During the event, sponsored by the College of Arts and Sciences and AU Student Media, Cobb recounted his experience covering the Dylann Roof trial in South Carolina.
He said that the trial felt like he had been at a funeral and couldn’t wait to leave. He left for San Francisco, but when he landed the first person he spoke to was from Charleston. Their childhood librarian, Cynthia Graham Hurd, was one of the victims.
“Our issue of race is not an issue that is geographic or local or one that can be confined to a particular locale,” he said. “It’s one that occupies the borders of the nation we inhabit.”
Using the Roof trial as a starting point, Cobb spoke about how no one can leave race behind when talking about the country’s past, saying that despite the “toxic hatred of the ideology” that Roof took up, it was pretty much in line with the history of the Confederacy.
Cobb mentioned the fear of Southern legislators in the 1960s that the Civil Rights Act would create white inequality, planting the “seed of opposition” toward the current civil rights movement. He also cited the movie “The Birth of a Nation,” which portrayed Black men as rapists and re-ignited the Ku Klux Klan after its release.

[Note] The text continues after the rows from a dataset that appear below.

(** ** Facts: selecting for a task *)

Lemma healthyNodeSet_fold l (m : gmap string NodeInfo) id n :
  foldl (λ m node, <[ni_ID node := node]> m) m l !! id = Some n →
  n ∈ l ∧ ni_ID n = id ∨ m !! id = Some n.
Proof.
  revert m. induction l as [|x l IH]; intros m H; simpl in H; [by right|].
  apply IH in H as [[? ?]|H]; [left; split; [by right|done]|].
  apply lookup_insert_Some in H as [[<- <-]|[_ H]]; [|by right].
  left. split; [by left|done].
Qed.

Lemma healthyNodeSet_elem l id n :
  healthyNodeSet l !! id = Some n → n ∈ l ∧ ni_ID n = id.
Proof. intros [?|[=]]%healthyNodeSet_fold. done. Qed.

Section TaskSelection.
Context (cfg : SchedulerConfig) (clock : nat → Time) (now : Time).
Hypothesis clock_now : ∀ n, clock n = now.

(** A node that may take one more task. *)
Definition usable (s : NodeState) (nodes : list NodeInfo) (n : NodeInfo) : Prop :=
  n ∈ nodes ∧ cooling now s (ni_ID n) = false ∧ 0 < avail cfg now s (ni_ID n).

Lemma usable_same s s' nodes n :
  same_nodes cfg now s s' → usable s' nodes n → usable s nodes n.
Proof.
  intros Hs (? & Hc & Ha). split_and!; [done| |].
  - by rewrite <-(sn_cool _ _ _ _ Hs).
  - by rewrite <-(same_nodes_avail _ _ _ _ _ Hs).
Qed.

Lemma selectNodeByCapacity_usable nodes s n :
  0 ≤ ns_nodeIndex s →
  (selectNodeByCapacity cfg clock nodes s).1 = Some (Some n) → usable s nodes n.
Proof.
  intros Hi. destruct (decide (length nodes = 1%nat)) as [Hl|Hl].
  - destruct nodes as [|node [|]]; try done.
    rewrite (selectNodeByCapacity_single cfg clock now clock_now).
    simp_if; intros [= <-]. bool_to_prop. split_and!; [by left|done..].
  - intros Hsel. pose proof (selectNodeByCapacity_spec cfg clock now clock_now nodes s Hi Hl) as H.
    rewrite Hsel in H. unfold fresh_nodes, stale_nodes in H.
    destruct H as (Ha & [[(Hc & Hin)%list_elem_of_filter _]|((Hc & Hin)%list_elem_of_filter & _)]);
      split_and!; naive_solver.
Qed.

(** A usable node whose capacity data is fresh. *)
Definition usable_fresh (s : NodeState) (nodes : list NodeInfo) (n : NodeInfo) : Prop :=
  usable s nodes n ∧ fresh cfg now s (ni_ID n) = true.

Lemma usable_fresh_same s s' nodes n :
  same_nodes cfg now s s' → usable_fresh s nodes n → usable_fresh s' nodes n.
Proof.
  intros Hs ((? & Hc & Ha) & Hf). split; [split_and!; [done| |]|].
  - by rewrite (sn_cool _ _ _ _ Hs).
  - by rewrite (same_nodes_avail _ _ _ _ _ Hs).
  - unfold fresh in *. by rewrite (sn_cap _ _ _ _ Hs).
Qed.

Lemma selectNodeByCapacity_none nodes s n :
  0 ≤ ns_nodeIndex s →
  (selectNodeByCapacity cfg clock nodes s).1 = Some None → ¬ usable_fresh s nodes n.
Proof.
  intros Hi. destruct (decide (length nodes = 1%nat)) as [Hl|Hl].
  - destruct nodes as [|node [|]]; try done.
    rewrite (selectNodeByCapacity_single cfg clock now clock_now).
    simp_if; [done|]. intros _ ((->%list_elem_of_singleton & Hc & Ha) & _). rewrite Hc in Heqb.
    simpl in Heqb. bool_to_prop. lia.
  - intros Hsel ((Hin & Hc & Ha) & Hf).
    pose proof (selectNodeByCapacity_spec cfg clock now clock_now nodes s Hi Hl) as H.
    rewrite Hsel in H. destruct H as [H _]. specialize (H n).
    assert (n ∈ fresh_nodes cfg now s nodes) as Hn by (by apply list_elem_of_filter).
    specialize (H Hn). lia.
Qed.

Lemma round_robin_affinity best s :
  ns_affinityMap (round_robin best s).2 = ns_affinityMap s.
Proof. unfold round_robin. rewrite ST_bind_eq. by repeat simp_if. Qed.

Lemma selectNodeByCapacity_affinity nodes s :
  ns_affinityMap (selectNodeByCapacity cfg clock nodes s).2 = ns_affinityMap s.
Proof.
  unfold selectNodeByCapacity.
  assert (∀ (f : Candidates → ST NodeState (option (option NodeInfo))),
    (∀ c s, ns_affinityMap (f c s).2 = ns_affinityMap s) →
    ns_affinityMap ((scan_nodes cfg clock nodes no_candidates ≫= f) s).2 = ns_affinityMap s) as Hgen.
  { intros f Hf. rewrite ST_bind_eq, Hf.
    apply (scan_nodes_spec cfg clock now clock_now nodes no_candidates s s). reflexivity. }
  destruct nodes as [|node [|]]; [|rewrite ST_bind_eq; simpl;
    by apply (nodeHasAvailableCapacity_spec cfg clock now clock_now)|];
    (apply Hgen; intros; repeat simp_if; rewrite ?ST_bind_eq; simpl;
     rewrite ?round_robin_affinity; done).
Qed.

(** What a selection promises: it does not panic, the node may take the task, the report names
    it, a hit is the node the key was routed to before, and the key is routed
    to the chosen node from now on; no node is chosen only when no node with
    fresh capacity data may take the task. *)
Definition good_selection (s : NodeState) (key : string) (nodes : list NodeInfo)
    (res : option (option NodeInfo * AffinityResult)) (s' : NodeState) : Prop :=
  match res with
  | None => False
  | Some (None, _) => ∀ n, ¬ usable_fresh s nodes n
  | Some (Some n, ar) =>
      usable s nodes n ∧ ar_NodeID ar = ni_ID n ∧ ar_PartitionKey ar = key ∧
      (ar_IsHit ar = true →
         ∃ am e, ns_affinityMap s = Some am ∧ Affinity.Get am key = Some e ∧
                 ae_NodeID e = ni_ID n) ∧
      (EnableStickiness cfg = true → key ≠ "" → ∀ am, ns_affinityMap s = Some am →
         ∃ am' e, ns_affinityMap s' = Some am' ∧ Affinity.Get am' key = Some e ∧
                  ae_NodeID e = ni_ID n)
  end.

Lemma selectNodeByCapacity_returns nodes s :
  0 ≤ ns_nodeIndex s → is_Some (selectNodeByCapacity cfg clock nodes s).1.
Proof.
  intros Hi. destruct (decide (length nodes = 1%nat)) as [Hl|Hl].
  - destruct nodes as [|node [|]]; try done.
    by rewrite (selectNodeByCapacity_single cfg clock now clock_now).
  - pose proof (selectNodeByCapacity_spec cfg clock now clock_now nodes s Hi Hl) as H.
    destruct (selectNodeByCapacity cfg clock nodes s).1; [by eexists|done].
Qed.

Lemma select_miss_good s0 s key stale nodes :
  0 ≤ ns_nodeIndex s → (∀ n, usable s nodes n → usable s0 nodes n) →
  (∀ n, usable_fresh s0 nodes n → usable_fresh s nodes n) → is_Some (ns_affinityMap s) →
  good_selection s0 key nodes (select_miss cfg clock key stale nodes s).1
    (select_miss cfg clock key stale nodes s).2.
Proof.
  intros Hi Hu Hu' [am0 Ham0]. unfold select_miss. rewrite ST_bind_eq.
  pose proof (selectNodeByCapacity_affinity nodes s) as Ha.
  destruct (selectNodeByCapacity_returns nodes s Hi) as [r Hr].
  destruct (selectNodeByCapacity cfg clock nodes s) as [? s1] eqn:E; simpl in *. subst.
  destruct r as [m|]; simpl.
  2: { intros n Hn%Hu'. revert Hn. apply selectNodeByCapacity_none; [done|]. by rewrite E. }
  split_and!; [|done..|].
  { apply Hu, selectNodeByCapacity_usable; [done|]. by rewrite E. }
  intros _ _ am Ham. rewrite Ha, Ham0. simpl.
  eexists _, _. split; [done|]. split; [apply lookup_insert_eq|done].
Qed.

Lemma select_plain_good s key nodes :
  0 ≤ ns_nodeIndex s →
  EnableStickiness cfg = false ∨ key = "" ∨ ns_affinityMap s = None →
  good_selection s key nodes (select_plain cfg clock key nodes s).1
    (select_plain cfg clock key nodes s).2.
Proof.
  intros Hi Hoff. unfold select_plain. rewrite ST_bind_eq.
  destruct (selectNodeByCapacity_returns nodes s Hi) as [r Hr].
  destruct (selectNodeByCapacity cfg clock nodes s) as [? s1] eqn:E; simpl in *. subst.
  destruct r as [x|]; simpl.
  2: { intros n. apply selectNodeByCapacity_none; [done|]. by rewrite E. }
  split_and!; [|done..|].
  { apply selectNodeByCapacity_usable; [done|]. by rewrite E. }
  intros ?? am ?. destruct Hoff as [?|[?|?]]; congruence.
Qed.

Lemma selectNodeForTask_good s key nodes :
  0 ≤ ns_nodeIndex s →
  good_selection s key nodes (selectNodeForTask cfg clock key nodes s).1
    (selectNodeForTask cfg clock key nodes s).2.
Proof.
  intros Hi. unfold selectNodeForTask. rewrite ST_bind_eq. cbn [st_get fst snd].
  destruct (ns_affinityMap s) as [am|] eqn:Eam; [|apply select_plain_good; auto].
  destruct (_ || _) eqn:Eoff.
  { apply select_plain_good; [done|]. bool_to_prop. destruct Eoff; bool_to_prop; auto. }
  destruct (Affinity.Get am key) as [e|] eqn:Ee; [|by apply select_miss_good].
  destruct (healthyNodeSet nodes !! ae_NodeID e) as [node|] eqn:En.
  - apply healthyNodeSet_elem in En as [Hin Hid]. rewrite ST_bind_eq.
    destruct (nodeHasAvailableCapacity_spec cfg clock now clock_now (ae_NodeID e) s) as [Hok Hs].
    rewrite Hok. simp_if.
    + bool_to_prop. rewrite !ST_bind_eq. split_and!.
      * split_and!; by rewrite ?Hid.
      * done.
      * done.
      * intros _. eauto.
      * intros _ _ am' _. eexists _, _. unfold modify_affinity, st_modify. simpl.
        rewrite (sn_affinity _ _ _ _ Hs), Eam. simpl. split; [done|].
        unfold Affinity.Touch. unfold Affinity.Get in Ee. rewrite Ee. simpl.
        split; [apply lookup_insert_eq|done].
    + apply select_miss_good; [by rewrite (sn_index _ _ _ _ Hs)|..|
                               by rewrite (sn_affinity _ _ _ _ Hs), Eam].
      * intros n. by apply usable_same.
      * intros n. by apply usable_fresh_same.
  - rewrite ST_bind_eq. unfold modify_affinity. simpl. rewrite Eam.
    by apply select_miss_good.
Qed.
End TaskSelection.

(** ** Facts: slot accounting *)

Definition reserved (s : NodeState) (id : string) : Z :=
  match ns_nodeCapacity s !! id with Some c => nc_ReservedInFlight c | None => 0 end.

(** Sane capacity records: counters are not negative, and a worker's limit lies
    between one and the configured cap. *)
Definition cap_ok (cfg : SchedulerConfig) (c : nodeCapacity) : Prop :=
  0 ≤ nc_ReservedInFlight c ∧ 0 ≤ nc_ReportedInFlight c ∧
  1 ≤ nc_MaxConcurrency c ≤ MaxWorkerConcurrencyCap cfg.
Definition caps_ok (cfg : SchedulerConfig) (s : NodeState) : Prop :=
  map_Forall (λ _, cap_ok cfg) (ns_nodeCapacity s).

Section Slots.
Context (cfg : SchedulerConfig) (clock : nat → Time).

(** The capacity record of a node, created with the defaults when missing. *)
Lemma getOrCreate_cases id s :
  let '(c, s') := getOrCreateNodeCapacityLocked cfg clock id s in
  nc_ReservedInFlight c = reserved s id ∧
  (∀ id', reserved s' id' = reserved s id') ∧
  (1 ≤ DefaultWorkerMaxConcurrency cfg ≤ MaxWorkerConcurrencyCap cfg → caps_ok cfg s →
   cap_ok cfg c ∧ caps_ok cfg s').
Proof.
  unfold getOrCreateNodeCapacityLocked, reserved. simpl.
  destruct (ns_nodeCapacity s !! id) as [c|] eqn:E; simpl; unfold mbind, ST_bind; simpl.
  { rewrite E. simpl. split_and!; [done..|]. intros _ Hok. split; [by eapply Hok|done]. }
  rewrite E. simpl. split_and!; [done| |].
  - intros id'. destruct (decide (id = id')) as [<-|].
    + by rewrite lookup_insert_eq, E.
    + by rewrite lookup_insert_ne.
  - intros Hd Hok. assert (cap_ok cfg (mkCap 0 0 (DefaultWorkerMaxConcurrency cfg)
      (clock (ns_tick s)))) by (split_and!; simpl; lia).
    split; [done|]. by apply map_Forall_insert_2.
Qed.

Lemma reserved_put id c (s : NodeState) id' :
  reserved (put_capacity id c s).2 id' =
  if String.eqb id id' then nc_ReservedInFlight c else reserved s id'.
Proof.
  unfold reserved. simpl. destruct (String.eqb_spec id id') as [<-|].
  - by rewrite lookup_insert_eq.
  - by rewrite lookup_insert_ne.
Qed.

Lemma reserveNodeSlot_reserved id s id' :
  reserved (reserveNodeSlot cfg clock id s).2 id' =
  if String.eqb id id' then reserved s id + 1 else reserved s id'.
Proof.
  unfold reserveNodeSlot. rewrite !ST_bind_eq. rewrite reserved_put.
  pose proof (getOrCreate_cases id s) as H.
  destruct (getOrCreateNodeCapacityLocked cfg clock id s) as [c s1].
  destruct H as (Hc & Hs & _). cbn [fst snd time_Now nc_ReservedInFlight].
  rewrite Hc. simp_if; [done|apply Hs].
Qed.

He pointed out that after Roof killed nine people on June 17, 2015 with the intention of “protecting” the country from black rapists. The murders occurred one day after Donald Trump announced his presidential campaign and “said in short that he was running to protect the country of Mexican rapists,” Cobb said.
“I’m not saying there’s a causal relationship between these two things,” Cobb said. “But what I am saying is that they’re responding to this same antique fear, that antique fear-mongering around race and rape.”
According to Cobb, history is not an isolated moment. It’s part of a pattern of progress and backlash. For instance, Cobb drew a parallel between slavery and mass incarceration today.
During slavery, Southern states were allowed to count 60 percent of their enslaved population as citizens, although they couldn’t vote. Today, inmates from five “overwhelmingly black and brown” zip codes in New York City account for 80 percent of all inmates in New York detention facilities, Cobb said.
However, Cobb said, they are largely incarcerated in places that are white and rural, where they are counted as part of that area in the census although they are not from there and cannot vote. This is an issue that Cobb speaks more about in the documentary “13th,” which was nominated for an Academy Award this year.
After his talk, Cobb took questions from the audience about education, the role of religion in the modern civil rights movement and self care. He said he strongly believes in picking your battles, and to consider this when confronted with microaggressions.
“When you tell people what punch hurts, that’s the punch they hit you with again,” he said.
Going forward, Cobb said that although he’s not overly optimistic for the future, whenever there has been opposition to civil rights in history, people of conscience have stepped up to reassert democracy and freedom.
“A genuine civilization is struggling to be born,” he said. “That genuine civilization has not yet been born, that’s the task that Dr. King took for himself, that is the task that confronts us this evening and that is the task which, if history is any guide, we will ultimately achieve.”